BEGIN
(** [cvToString((responseCV as ResponseErrorCV).value)]: the cast
    checks nothing. On an error response the field is the error
    value, and an optional holds a value in the same field; on any
    other variant, what [cvToString] makes of the field is not decided
    in this file. *)
Definition errorResponseString (responseCV : ClarityValue) : string :=
  match responseCV with
  | responseErrorCV value | someCV value => cvToString value
  | other => cvToStringOfUncheckedValue other
  end.

Definition getNamePrice (fullyQualifiedName : string) (network : StacksNetwork)
  : Promise Z :=
  let bnsFunctionName := "get-name-price" in
  let fqn := decodeFQN fullyQualifiedName in
  if truthy (subdomain fqn) then
    Reject (Error "Cannot get subdomain name price")
  else
    withRandomAddress (fun randomAddress =>
    andThen (callReadOnlyBnsFunction {|
      ro_functionName := bnsFunctionName;
      ro_senderAddress := randomAddress;
      ro_functionArgs :=
        [bufferCVFromString (namespace fqn); bufferCVFromString (name fqn)];
      ro_network := network
    |}) (fun responseCV =>
      match responseCV with
      | responseOkCV value =>
          match value with
          | intCV n | uintCV n => Resolve n
          | _ => Reject (Error "Response did not contain a number")
          end
      | _ => Reject (Error (errorResponseString responseCV))
      end)).

Definition buildPreorderNamespaceTx (namespace salt : string) (stxToBurn : Z)
    (publicKey : string) (network : StacksNetwork) : Promise StacksTransaction :=
  let bnsFunctionName := "namespace-preorder" in
  let saltedNamespaceBuffer := Buffer_from (namespace +:+ salt) in
  let hashedSaltedNamespace := hash160 saltedNamespaceBuffer in
  match uintCVOf stxToBurn with
  | Err e => Reject e
  | Ok burn =>
      makeBnsContractCall {|
        functionName := bnsFunctionName;
        functionArgs := [bufferCV hashedSaltedNamespace; burn];
        publicKey := publicKey;
        network := network;
        attachment := None
      |}
  end.

Definition buildPreorderNameTx (fullyQualifiedName salt : string) (stxToBurn : Z)
    (publicKey : string) (network : StacksNetwork) : Promise StacksTransaction :=
  let bnsFunctionName := "name-preorder" in
  let fqn := decodeFQN fullyQualifiedName in
  if truthy (subdomain fqn) then
    Reject (Error "Cannot preorder a subdomain using preorderName()")
  else
    let saltedNamesBuffer := Buffer_from (fullyQualifiedName +:+ salt) in
    let hashedSaltedName := hash160 saltedNamesBuffer in
    match uintCVOf stxToBurn with
    | Err e => Reject e
    | Ok burn =>
        makeBnsContractCall {|
          functionName := bnsFunctionName;
          functionArgs := [bufferCV hashedSaltedName; burn];
          publicKey := publicKey;
          network := network;
          attachment := None
        |}
    end.
(** X21. The copy [SaveState] keeps is shallow.  After [SaveState] of the
    record at [p], an assignment to [Status] through [p] does not reach
    what [GetState] returns, but an assignment to the status of a node
    state through [p] does, without another [SaveState]: the stored copy
    shares the [NodeStates] map and the node states with the caller. *)
Theorem memory_copy_is_shallow m p gs n ns s :
  MemoryStorage.allocated m →
  MemoryStorage.read_record m p = Some gs →
  NodeStates gs !! n = Some ns →
  ∃ m' q,
    MemoryStorage.SaveState (MemoryStorage.IGraphState (Some p)) m = MemoryStorage.Saved m'
    ∧ MemoryStorage.GetState (GraphID gs) m'
      = (Some (MemoryStorage.IGraphState (Some q)), None)
    ∧ MemoryStorage.read_record (MemoryStorage.assign_status p s m') q = Some gs
    ∧ (Status <$> MemoryStorage.read_record (MemoryStorage.assign_status p s m') p) = Some s
    ∧ ∃ gs', MemoryStorage.read_record (MemoryStorage.assign_node_status p n s m') q = Some gs'
        ∧ Status gs' = Status gs
        ∧ (NStatus <$> NodeStates gs' !! n) = Some s.
Proof.
  intros Halloc Hread Hn.
  destruct (memory_read_record_inv _ _ _ Hread) as (r & nm & Hr & Hnm & Hid & Hst & Hns).
  assert (Hlt : p < MemoryStorage.next m) by (apply Halloc; eauto).
  rewrite (memory_SaveState_effect _ _ _ Hr).
  do 2 eexists. split; [reflexivity|]. split_and!.
  - unfold MemoryStorage.GetState. simpl. by rewrite Hid, lookup_insert_eq.
  - revert Hread. unfold MemoryStorage.read_record. simpl.
    rewrite lookup_alter_ne by lia. by rewrite lookup_insert_eq, Hr.
  - unfold MemoryStorage.read_record. simpl.
    rewrite lookup_alter_eq, lookup_insert_ne by lia. rewrite Hr. simpl. by rewrite Hnm.
  - rewrite Hns, lookup_omap in Hn.
    destruct (nm !! n) as [l|] eqn:Hl; simpl in Hn; [|done].
    unfold MemoryStorage.assign_node_status, MemoryStorage.read_record. simpl.
    rewrite lookup_insert_ne by lia. rewrite Hr. simpl. rewrite Hnm. simpl. rewrite Hl.
    simpl. rewrite lookup_insert_eq. simpl. rewrite Hnm. simpl.
    eexists. split; [reflexivity|]. simpl. split; [done|].
    rewrite lookup_omap, Hl. simpl. rewrite lookup_alter_eq, Hn. done.
Qed.
(** * Pajek partition files (.clu): parser and generator

    A shallow embedding of the two functions of [example_read_clu.ipynb],
    [parse_pajek_communities] and [generate_pajek_communities], with the
    Python built-ins they call ([str.lower], [str.startswith], [str.split],
    [str.rstrip], [int], [str], [min], [list.remove], insertion-ordered
    dictionaries), followed by the properties of the two functions.

    Conventions of the embedding.
    - A Python [str] is a [string]; its characters are the code points
      U+0000 .. U+00FF.
    - A Python [int] is a [Z].
    - A raised exception is a value of [PyExn]; a function that can raise
      returns a [result].
    - An iterator over lines is the list of the lines not yet consumed. *)

From Stdlib Require Import ZArith Lia Bool Ascii String DecimalString DecimalZ DecimalPos.
From stdpp Require Import base list strings sorting.
From Equations Require Import Equations.

Local Open Scope string_scope.
Local Open Scope list_scope.
Local Open Scope Z_scope.

(** ** Python strings *)

Module Str.

Definition code (c : ascii) : nat := nat_of_ascii c.

(** [str.isspace] on one character: the separators of [str.split()]. *)
Definition isspace (c : ascii) : bool :=
  let n := code c in
  ((9 <=? n) && (n <=? 13) || (28 <=? n) && (n <=? 32)
   || (n =? 133) || (n =? 160))%nat.

(** The blanks [int] skips around a literal: C's [isspace] on ASCII
    text, and the two blanks above U+007F. *)
Definition int_isspace (c : ascii) : bool :=
  let n := code c in
  ((9 <=? n) && (n <=? 13) || (n =? 32) || (n =? 133) || (n =? 160))%nat.

Definition lower_char (c : ascii) : ascii :=
  let n := code c in
  if ((65 <=? n) && (n <=? 90)
      || (192 <=? n) && (n <=? 222) && negb (n =? 215))%nat
  then ascii_of_nat (n + 32) else c.

(** [s.lower()] *)
Fixpoint lower (s : string) : string :=
  match s with
  | EmptyString => EmptyString
  | String c s' => String (lower_char c) (lower s')
  end.

(** [s.startswith(p)] *)
Definition startswith (s p : string) : bool := String.prefix p s.
Definition make_item (it : option item_input) : Invoice.item :=
  match it with
  | Some it =>
      {| Invoice.service := None;
         Invoice.description := default "" (in_description it);
         Invoice.quantity := ToNumber (in_quantity it);
         Invoice.rate := ToNumber (in_rate it);
         Invoice.amount := ToNumber (in_amount it) |}
  | None =>
      {| Invoice.service := None; Invoice.description := "";
         Invoice.quantity := nan; Invoice.rate := nan; Invoice.amount := nan |}
  end.

(** [v || 0] *)
Definition or_zero (v : value) : value :=
  if ToBoolean v then v else Num zero.

(** The invoice number from the number of stored invoices. *)
Definition invoiceNo_of (count : nat) : string :=
  "INV-" ++ padStart 6 "0" (decimal (count + 1)).

Definition invoiceNo_taken (no : string) (m : gmap ObjectId.t Invoice.t) : bool :=
  existsb (fun kv => String.eqb (Invoice.invoiceNo kv.2) no) (map_to_list m).

(** The [catch] of the creation route. *)
Definition create_catch (e : error) : response content :=
  match e with
  | ValidationError paths => Response 400 (Invalid "Validation error" paths)
  | CastError path v => Response 400 (Message ("Invalid " ++ path ++ ": " ++ v))
  | _ => Response 400 (Failure "Error creating invoice" e)
  end.

Section WithDate.

(** [new Date(v).getTime()]: the time value of the date made from [v],
    NaN when there is none. *)
Variable Date_new : value -> JS.number.

(** The paths whose cast to ObjectId fails when the document is made:
    [clientId] of the body and [createdBy] of the token. *)
Definition failed_casts (client user : option ObjectId.t) : list string :=
  (match client with Some _ => [] | None => ["clientId"] end ++
   match user with Some _ => [] | None => ["createdBy"] end)%list.

(** [new Invoice(data).save()]: cast, validate, insert.  The validation
    error names every failing path: those whose cast failed and those
    whose validators fail. *)
Definition save_new (ctx : context) (db : database) (no : string)
    (b : create_body) (l : list (option item_input))
  : error + (Invoice.t * database) :=
  let client := ObjectId.ofString (default "" (clientId b)) in
  let user := ObjectId.ofString (userId ctx) in
  let d :=
    {| Invoice.invoiceNo := no;
       Invoice.clientId := default 0%N client;
       Invoice.clientName := default "" (clientName b);
       Invoice.issueDate := Date_new (issueDate b);
       Invoice.dueDate := Date_new (dueDate b);
       Invoice.items := map make_item l;
       Invoice.subtotal := ToNumber (subtotal b);
       Invoice.taxRate := ToNumber (or_zero (taxRate b));
       Invoice.taxAmount := ToNumber (or_zero (taxAmount b));
       Invoice.total := ToNumber (total b);
       Invoice.paid := zero;
       Invoice.status := "Unpaid";
       Invoice.clientStatus := "Not Viewed";
       Invoice.notes := notes b;
       Invoice.createdBy := user;
       Invoice.createdAt := now ctx;
       Invoice.updatedAt := now ctx |} in
  match (failed_casts client user ++ Invoice.validate d)%list with
  | [] =>
      if invoiceNo_taken no (invoices db) then inl (DuplicateKey "invoiceNo")
      else match invoices db !! fresh ctx with
           | Some _ => inl (DuplicateKey "_id")
           | None => inr (d, with_invoices (insert (fresh ctx) d) db)
           end
  | paths => inl (ValidationError paths)
  end.
(** * scripts/optimize_ppocr_models.py: download and optimise the PP-OCR models

    A shallow embedding of the script and the properties its description
    states about it.

    The script is glue around three things it does not control: the network
    ([urllib.request.urlretrieve]), the format of the archives it downloads
    ([tarfile]) and an external command ([paddle_lite_opt], run through
    [os.system]).  Their answers are the fields of an environment [Env];
    every theorem holds for every environment.

    The local file system is a flat store: regular files are a finite map
    from path to content, directories a finite set of paths.  Paths are
    compared as strings (no normalisation of [.] and [..], no links), a
    path is below a directory when it extends the directory's path and a
    slash.  A file is created only in a directory that exists and under a
    name that can be a file's; removing a path that is not there raises, as
    it does in Python.  What the store does not tell apart is left out: two
    spellings of one path are two paths, a path can be recorded both as a
    file and as a directory, and making a directory always succeeds.  The
    properties that depend on it say so in their hypotheses.  An external
    command may leave files of its own; it removes nothing.  Console output
    and the calls that leave the process are recorded, in order, in a
    trace. *)

From stdpp Require Import gmap strings list.
From Stdlib Require Import Ascii String ZArith.
Local Open Scope string_scope.
Local Open Scope Z_scope.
END
• **ABOUT THIS EXERCISE**: Copy out only the lines running from the beginning of the data to the line with "Definition errorResponseString (responseCV", both ends included.

• **THE COMPLETED TASK**:
(** [cvToString((responseCV as ResponseErrorCV).value)]: the cast
    checks nothing. On an error response the field is the error
    value, and an optional holds a value in the same field; on any
    other variant, what [cvToString] makes of the field is not decided
    in this file. *)
Definition errorResponseString (responseCV : ClarityValue) : string :=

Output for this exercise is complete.